As part of my new recipes starting in the New Year, I’ll have some fun tips for what to do with leftover candy canes.
Monday, November 20, 2006
Early this year I fell in love with guanduia. A friend brought back some Caffarel Guanduia from Torino (a special version to commemorate the Winter Olympics). It was smooth, creamy, nutty and utterly addictive. And of course it’s also long gone.
So I jumped at a handful of samples of another Caffarel product, these are called Chocolate Truffle Mushrooms.
These cute little chocolates would be excellent, edible motivation in a game of checkers or chess. They’re taller than a Hershey’s Kiss, but weigh about the same (they’re narrow). The little foil wrap on them is cute and detailed. Each one has a little root and grass coming up around the sides and then the mushroom cap is a different color. The milk chocolate shell had a little Caffarel script logo emblazoned on it to match the one printed on the foil wrap. Inside there were two different varieties to go with the four different color combos.
Red Cap with White Speckles and Tan Cap - a light hazelnut cream filling with crunchies (like those bland wafer cookies) and crushed hazelnuts - very sweet, exceptionally smooth with a great caramelized sugar flavor throughout.
Black Cap and Brown Cap - light and sweet milk chocolate on the outside, rich smooth guandujia on the inside. This one was the closest in taste and texture to the Caffarel Gundujia hats from the Olympics early this year.
These puppies are freakishly expensive (as were those Torino ones), but the effect of getting them in a premium holiday basket or you Christmas stocking would be well ... exquisite.
Let me know if you find them anywhere else in smaller quantities, but if you’re looking to do a big buy for your Christmas needs, they’re sold in bulk pack weighing 1kg (2.2 lbs) for $59.50 (that works out to $27.05/lb).
Saturday, November 18, 2006
Lest you think that my upscale chocolate heart is only in San Francisco, I was recently sent a box of ethel’s chocolate from Chicago by, you know, some of ethel’s peeps.
They sent along the new Holiday Collection, just in time for a Thanksgiving review. The sassy half pound + box includes four each of six flavors, all with a holiday sugar and spice theme.
Cinnamon & Sugar -A dark chocolate shell with a cinnamon and sugar spiced butter cream. Though all the chocolates look a little “manufactured” to me because they were so crisp and regular, the tastes were definitely authentic with all natural ingredients as far as I could tell. The dark shell was silky smooth and mellow. It had a slight bitter bite with offset the supersweet but superbuttery center well.
Cranberry - a milk chocolate shell with a cranberry buttercream center. I was surprised at how “cranberry” the center of this one looked when I bit into it. The buttercream has an immediate and sharp berry bite, but the heavily dairy milk chocolate balances is pretty well. Though the flavors feel realistic, milk chocolate doesn’t feel like a good match for cranberry, maybe it’s because the dairy flavors and the tartness of the cranberry make me think of spoiled milk.

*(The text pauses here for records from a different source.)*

(* ===== verification/Runner.v ===== *)
(** * The delivery runner

    One dispatch of an accepted effect (crates/runtime, effects/runner.rs) as a
    program over the two store ports, the executor, the clock and the jitter
    source.  A program is a tree of commands: what each command answers, and what
    other tasks do in between, is up to whoever runs it, so the theorems about a
    program hold for every store, durable or not, failing or not.  Logging is
    left out. *)

From S2P Require Import Prelude Programs Identity Effect EffectStore RetryPolicy.

(** ** Attempts *)
Inductive AttemptOutcome :=
| Success
| RetryableFailure (msg : string)
| TerminalFailure (msg : string).

(** How a spawned executor task ends: [Result<AttemptOutcome, JoinError>]. *)
Inductive JoinResult :=
| Joined (outcome : AttemptOutcome)
| Panicked
| Cancelled.

Inductive ExecutionOutcome :=
| Outcome (outcome : AttemptOutcome)
| CancelledForShutdown.

Definition classify_join_result (r : JoinResult) : ExecutionOutcome :=
  match r with
  | Joined outcome => Outcome outcome
  | Panicked => Outcome (RetryableFailure "executor panicked")
  | Cancelled => CancelledForShutdown
  end.

Record EffectContext := mk_effect_context {
  ctx_effect_id : EffectId;
  ctx_tenant : TenantId;
  ctx_attempt : Z;
  ctx_idempotency_key : IdempotencyKey;
}.

(** ** Programs *)
Section runner.
Context {X : Type}.

Inductive cmd : Type → Type :=
| KInFlight (id : EffectId) : cmd (result EffectStoreError unit)
| KSucceeded (id : EffectId) : cmd (result EffectStoreError unit)
| KRetryable (id : EffectId) (attempt : Z) (next_at : Timestamp) : cmd (result EffectStoreError unit)
| KTerminal (id : EffectId) (reason : TerminalReason) : cmd (result EffectStoreError unit)
| KReserve (scope : DedupScope) (id : EffectId) (fp : EffectFingerprint) :
    cmd (result EffectStoreError DedupOutcome)
| KCommit (scope : DedupScope) : cmd (result EffectStoreError unit)
| KRelease (scope : DedupScope) : cmd (result EffectStoreError unit)
| KExecute (executor : X) (description : ExternalEffectDescription) (ctx : EffectContext) :
    cmd JoinResult
| KNow : cmd Timestamp
| KDraw : cmd Z.

End runner.
Arguments cmd : clear implicits.

(** What a [DeliveryRunner] holds besides the ports. *)
Record RunnerConfig (X : Type) := mk_runner {
  retry : RetryPolicies;
  registry : gmap string X;
  sha256 : list Byte.byte → list Byte.byte;
  mul_f64 : Z → Z → Z;
}.
Arguments retry {X} _.
Arguments registry {X} _.
Arguments sha256 {X} _ _.
Arguments mul_f64 {X} _ _ _.

Definition BOOKKEEPING_RETRY_ATTEMPTS : nat := 3.

Definition effect_scope (effect : AcceptedEffect) : DedupScope :=
  mk_scope (accepted_tenant effect) (description_effect_type (accepted_description effect))
    (description_idempotency_key (accepted_description effect)).

Section methods.
Context {X : Type} (self : RunnerConfig X).
Abbreviation prog := (prog (cmd X)).

(** [policy.backoff(n)], drawing the jitter. *)
Definition draw_backoff (policy : RetryPolicy) (attempt : Z) : prog Z :=
  let! n := exec KDraw in Ret (backoff (mul_f64 self) policy attempt n).

(** The three bounded loops retry only [TemporarilyUnavailable]. *)
Fixpoint mark_in_flight_loop (tries : nat) (id : EffectId) : prog (result unit unit) :=
  match tries with
  | O => Ret (Err ())
  | S tries =>
      let! r := exec (KInFlight id) in
      match r with
      | Ok _ => Ret (Ok ())
      | Err (TemporarilyUnavailable _) => mark_in_flight_loop tries id
      | Err _ => Ret (Err ())
      end
  end.
Definition mark_in_flight_with_retry (id : EffectId) : prog (result unit unit) :=
  mark_in_flight_loop BOOKKEEPING_RETRY_ATTEMPTS id.

Fixpoint mark_retryable_loop (tries : nat) (id : EffectId) (attempt : Z) (next_at : Timestamp) :
    prog (result unit unit) :=
  match tries with
  | O => Ret (Err ())
  | S tries =>
      let! r := exec (KRetryable id attempt next_at) in
      match r with
      | Ok _ => Ret (Ok ())
      | Err (TemporarilyUnavailable _) => mark_retryable_loop tries id attempt next_at
      | Err _ => Ret (Err ())
      end
  end.
Definition mark_retryable_with_retry (id : EffectId) (attempt : Z) (next_at : Timestamp) :
    prog (result unit unit) :=
  mark_retryable_loop BOOKKEEPING_RETRY_ATTEMPTS id attempt next_at.

(** [fuel] bounds the loop; [reserve_with_retry] gives it one more than the
    retries the policy allows, which [reserve_fuel_enough] shows is never used up. *)
Fixpoint reserve_loop (fuel : nat) (policy : RetryPolicy) (attempt : Z)
    (scope : DedupScope) (effect_id : EffectId) (fingerprint : EffectFingerprint) :
    prog (result unit DedupOutcome) :=
  match fuel with
  | O => Ret (Err ())
  | S fuel =>
      let! r := exec (KReserve scope effect_id fingerprint) in
      match r with
      | Ok outcome => Ret (Ok outcome)
      | Err (TemporarilyUnavailable _) =>
          if allows_retry policy attempt
          then draw_backoff policy (attempt + 1);;
               reserve_loop fuel policy (attempt + 1) scope effect_id fingerprint
          else Ret (Err ())
      | Err _ => Ret (Err ())
      end
  end.
Definition reserve_with_retry (scope : DedupScope) (effect_id : EffectId)
    (fingerprint : EffectFingerprint) : prog (result unit DedupOutcome) :=
  let policy := policy_for (retry self) (scope_effect_type scope) in
  reserve_loop (S (Z.to_nat (max_attempts policy))) policy 0 scope effect_id fingerprint.

Definition abandon (id : EffectId) (reason : TerminalReason) : prog unit :=
  exec (KTerminal id reason);; Ret ().

Definition abandon_and_release (id : EffectId) (reason : TerminalReason) (scope : DedupScope) :
    prog unit :=
  let! r := exec (KTerminal id reason) in
  match r with
  | Ok _ => exec (KRelease scope);; Ret ()
  | Err _ => Ret ()
  end.

Definition finish_already_satisfied (id : EffectId) : prog unit :=
  exec (KSucceeded id);; Ret ().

Dreamy White - I don’t know what this one is, I couldn’t quite figure it out from the brochure that came with it. As far as I can tell it’s white chocolate with a milk chocolate center. The center wasn’t up to the sweetness of the shell and felt a little greasy and flavorless.
Egg Nog - dark chocolate with a egg nog flavored white chocolate ganache. I’ve always been a sucker for egg nog, it’s like drinkable spiced butterscotch pudding. It’s usually too sweet as a drink and I used to cut it with milk (or sometimes half and half) but I love the nutmeg on top. The dark chocolate shell here combines wonderfully with the rum and spice of the center.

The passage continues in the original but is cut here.